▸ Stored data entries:
(** Two images get the same path under the temp dir only when they have
    the same identity token. *)
Lemma relocatePath_inj cmd image1 image2 :
  relocatePath cmd image1 = relocatePath cmd image2 -> ID image1 = ID image2.
Proof.
  unfold relocatePath. rewrite !JoinPathContainer_3. intros H.
  apply append_inv_head, append_inv_head in H.
  now apply append_inv_tail in H.
Qed.

(** Two images get the same directory under the bin dir only when they
    have the same identity token. *)
Lemma extractDir_inj cmd image1 image2 :
  extractDir cmd image1 = extractDir cmd image2 -> ID image1 = ID image2.
Proof.
  unfold extractDir. rewrite !JoinPathContainer_2. intros H.
  now apply append_inv_head, append_inv_head in H.
Qed.

Lemma HasPrefix_append (a s prefix : string) :
  HasPrefix (a +:+ s) (a +:+ prefix) = HasPrefix s prefix.
Proof.
  induction a as [|c a' IH]; [reflexivity|].
  rewrite !append_cons. simpl. now rewrite Ascii.eqb_refl.
Qed.

Lemma HasPrefix_cons (c p : ascii) (s prefix : string) :
  HasPrefix (String c s) (String p prefix) =
  if Ascii.eqb p c then HasPrefix s prefix else false.
Proof. reflexivity. Qed.

Lemma Contains_cons (c : ascii) (s substr : string) :
  Contains (String c s) substr = HasPrefix (String c s) substr || Contains s substr.
Proof. reflexivity. Qed.

Lemma Contains_cons_false (c : ascii) (s substr : string) :
  Contains (String c s) substr = false -> Contains s substr = false.
Proof. rewrite Contains_cons. intros H. now apply orb_false_iff in H. Qed.

(** A token that starts with the separator contains it. *)
Lemma Contains_separator_head (s : string) : Contains (String "/" s) "/" = true.
Proof. reflexivity. Qed.

(** A token without a separator, followed by a separator, is a prefix of
    another such token followed by a separator only when the tokens are
    equal. *)
Lemma token_prefix_eq (id1 id2 : string) :
  Contains id1 "/" = false -> Contains id2 "/" = false ->
  HasPrefix (id2 +:+ "/") (id1 +:+ "/") = true -> id1 = id2.
Proof.
  revert id2. induction id1 as [|c id1' IH]; intros [|d id2'] H1 H2 Hp.
  - reflexivity.
  - rewrite append_cons in Hp. change ("" +:+ "/") with "/" in Hp.
    rewrite HasPrefix_cons in Hp.
    destruct (Ascii.eqb_spec "/"%char d) as [<- | Hne]; [|discriminate Hp].
    rewrite Contains_separator_head in H2. discriminate H2.
  - rewrite append_cons in Hp. change ("" +:+ "/") with "/" in Hp.
    rewrite HasPrefix_cons in Hp.
    destruct (Ascii.eqb c "/"); [|discriminate Hp].
    destruct id1' as [|c' id1'']; [discriminate Hp|].
    rewrite append_cons in Hp. discriminate Hp.
  - rewrite !append_cons, HasPrefix_cons in Hp.
    destruct (Ascii.eqb_spec c d) as [-> | Hne]; [|discriminate Hp].
    f_equal. apply IH; [eapply Contains_cons_false; eassumption
                       | eapply Contains_cons_false; eassumption | exact Hp].
Qed.

(** With identity tokens that hold no separator, the directory of one
    image under a root is not inside the directory of another. *)
Lemma image_dirs_not_nested (root id1 id2 : string) :
  id1 <> id2 ->
  Contains id1 "/" = false -> Contains id2 "/" = false ->
  HasPrefix (JoinPathContainer [root; id2] +:+ "/")
            (JoinPathContainer [root; id1] +:+ "/") = false.
Proof.
  intros Hne H1 H2. rewrite !JoinPathContainer_2, !append_assoc.
  rewrite HasPrefix_append.
  change ("/" +:+ id2 +:+ "/") with ("/" +:+ (id2 +:+ "/")).
  change ("/" +:+ id1 +:+ "/") with ("/" +:+ (id1 +:+ "/")).
  rewrite HasPrefix_append.
  destruct (HasPrefix (id2 +:+ "/") (id1 +:+ "/")) eqn:Hp; [|reflexivity].
  exfalso. apply Hne. now apply token_prefix_eq.
Qed.

End path_properties.

(** ** Build *)

Section build_properties.
Import freebsd.

Variable World : Type.
Variable respond : call -> World -> option error * World.

Local Abbreviation machine := (freebsd.machine World).
Local Abbreviation Build := (freebsd.Build World respond).
Local Abbreviation calls_made := (freebsd.calls_made World).

(** The packaging call [Build] makes: release or debug packaging, chosen by
    the context's [Release] flag. *)
Local Abbreviation package_call cmd image :=
  (if Release (defaultContext cmd)
   then call_fyneRelease (defaultContext cmd) image
   else call_fynePackage (defaultContext cmd) image).

Local Abbreviation relocate_call cmd image :=
  (call_Run image (Volume_ (defaultContext cmd)) no_options (relocateArgs cmd image)).

Local Abbreviation extract_call cmd image :=
  (call_Run image (Volume_ (defaultContext cmd))
     {| WorkDir := extractDir cmd image |} (extractArgs cmd image)).

Lemma drop_length_app (l k : list call) : drop (length l) (l ++ k) = k.
Proof. induction l as [|x l IH]; [reflexivity | exact IH]. Qed.

(** [Build] when the icon cannot be prepared. *)
Lemma Build_run_prepare_fails cmd image (m : machine) err w :
  respond (call_prepareIcon (defaultContext cmd) image) (world _ m) = (Some err, w) ->
  Build cmd image m =
    (("", Some err),
     {| world := w;
        trace := trace _ m ++ [call_prepareIcon (defaultContext cmd) image] |}).
Proof.
  intros H1. unfold freebsd.Build, bind, prepareIcon, invoke. now rewrite H1.
Qed.

(** [Build] when packaging fails. *)
Lemma Build_run_package_fails cmd image (m : machine) w1 err w2 :
  respond (call_prepareIcon (defaultContext cmd) image) (world _ m) = (None, w1) ->
  respond (package_call cmd image) w1 = (Some err, w2) ->
  Build cmd image m =
    (("", Some (Errorf "could not package the Fyne app: " (Error err))),
     {| world := w2;
        trace := trace _ m ++ [call_prepareIcon (defaultContext cmd) image;
                               package_call cmd image] |}).
Proof.
  intros H1 H2. unfold freebsd.Build, bind, prepareIcon, invoke. rewrite H1.
  unfold fyneRelease, fynePackage, invoke.
  destruct (Release (defaultContext cmd)); simpl; rewrite H2; simpl;
    now rewrite <- app_assoc.
Qed.

(** [Build] when preparation and packaging succeed: both [image.Run] calls
    are made and their results do not reach the caller. *)
Lemma Build_run_packaged cmd image (m : machine) w1 w2 :
  respond (call_prepareIcon (defaultContext cmd) image) (world _ m) = (None, w1) ->
  respond (package_call cmd image) w1 = (None, w2) ->
  Build cmd image m =
    ((packageName cmd, None),
     {| world := (respond (extract_call cmd image)
                    (respond (relocate_call cmd image) w2).2).2;
        trace := trace _ m ++ [call_prepareIcon (defaultContext cmd) image;
                               package_call cmd image;
                               relocate_call cmd image;
                               extract_call cmd image] |}).
Proof.
  intros H1 H2. unfold freebsd.Build, bind, prepareIcon, invoke. rewrite H1.
  unfold fyneRelease, fynePackage, Run, invoke.
  destruct (Release (defaultContext cmd)); simpl; rewrite H2; simpl;
    destruct (respond (relocate_call cmd image) w2) as [e3 w3]; simpl;
    destruct (respond (extract_call cmd image) w3) as [e4 w4]; simpl;
    now rewrite <- !app_assoc.
Qed.

(** The three ways a [Build] can go, by the first failing phase. *)
Lemma Build_cases cmd image (m : machine) :
  (exists err,
     (Build cmd image m).1 = ("", Some err) /\
     calls_made (Build cmd image) m = [call_prepareIcon (defaultContext cmd) image]) \/
  (exists err,
     (Build cmd image m).1 =
       ("", Some (Errorf "could not package the Fyne app: " (Error err))) /\
     calls_made (Build cmd image) m =
       [call_prepareIcon (defaultContext cmd) image; package_call cmd image]) \/
  ((Build cmd image m).1 = (packageName cmd, None) /\
   calls_made (Build cmd image) m =
     [call_prepareIcon (defaultContext cmd) image; package_call cmd image;
      relocate_call cmd image; extract_call cmd image]).
Proof.
  unfold freebsd.calls_made.
  destruct (respond (call_prepareIcon (defaultContext cmd) image) (world _ m))
    as [[err|] w1] eqn:H1.
  { left. exists err. rewrite (Build_run_prepare_fails _ _ _ _ _ H1). simpl.
    now rewrite drop_length_app. }
  destruct (respond (package_call cmd image) w1) as [[err|] w2] eqn:H2.
  { right; left. exists err. rewrite (Build_run_package_fails _ _ _ _ _ _ H1 H2). simpl.
    now rewrite drop_length_app. }
  right; right. rewrite (Build_run_packaged _ _ _ _ _ H1 H2). simpl.
  now rewrite drop_length_app.
Qed.

(** C5. When [prepareIcon] fails, [Build] returns that very error together
    with the empty artifact name, and the only call it makes is
    [prepareIcon]: neither packaging procedure and no [image.Run] is
    invoked. *)
Theorem Build_prepare_failure cmd image (m : machine) err w :
  respond (call_prepareIcon (defaultContext cmd) image) (world _ m) = (Some err, w) ->
  (Build cmd image m).1 = ("", Some err) /\
  calls_made (Build cmd image) m = [call_prepareIcon (defaultContext cmd) image] /\
  Forall (fun c => in_container c = false) (calls_made (Build cmd image) m).
Proof.
  intros H1. unfold freebsd.calls_made.
  rewrite (Build_run_prepare_fails _ _ _ _ _ H1). simpl.
  rewrite drop_length_app. repeat constructor.
Qed.

(** C6. When the icon is prepared and the packaging call fails
    ([fyneRelease] if the context's [Release] flag is set, [fynePackage]
    otherwise), [Build] returns the empty artifact name and a new error
    whose text is "could not package the Fyne app: " followed by the text of
    the underlying error; the calls made are [prepareIcon] and the packaging
    call, and no [image.Run] (neither the [mv] nor the [tar]). *)
Theorem Build_package_failure cmd image (m : machine) w1 err w2 :
  respond (call_prepareIcon (defaultContext cmd) image) (world _ m) = (None, w1) ->
  respond (if Release (defaultContext cmd)
           then call_fyneRelease (defaultContext cmd) image
           else call_fynePackage (defaultContext cmd) image) w1 = (Some err, w2) ->
  (Build cmd image m).1 =
    ("", Some (errorString ("could not package the Fyne app: " +:+ Error err))) /\
  calls_made (Build cmd image) m =
    [call_prepareIcon (defaultContext cmd) image;
     if Release (defaultContext cmd)
     then call_fyneRelease (defaultContext cmd) image
     else call_fynePackage (defaultContext cmd) image] /\
  Forall (fun c => is_Run c = false) (calls_made (Build cmd image) m).
Proof.
  intros H1 H2. unfold freebsd.calls_made.
  rewrite (Build_run_package_fails _ _ _ _ _ _ H1 H2). simpl.
  rewrite drop_length_app. split; [reflexivity|]. split; [reflexivity|].
  destruct (Release (defaultContext cmd)); repeat constructor.
Qed.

▸ EXERCISE AIM:
Beginning at the line above that contains "if Ascii.eqb p", return each line exactly through the line that contains "Lemma Contains_cons_false (c", and no others.

▸ RESPONSE AREA:
  if Ascii.eqb p c then HasPrefix s prefix else false.
Proof. reflexivity. Qed.

Lemma Contains_cons (c : ascii) (s substr : string) :
  Contains (String c s) substr = HasPrefix (String c s) substr || Contains s substr.
Proof. reflexivity. Qed.

Lemma Contains_cons_false (c : ascii) (s substr : string) :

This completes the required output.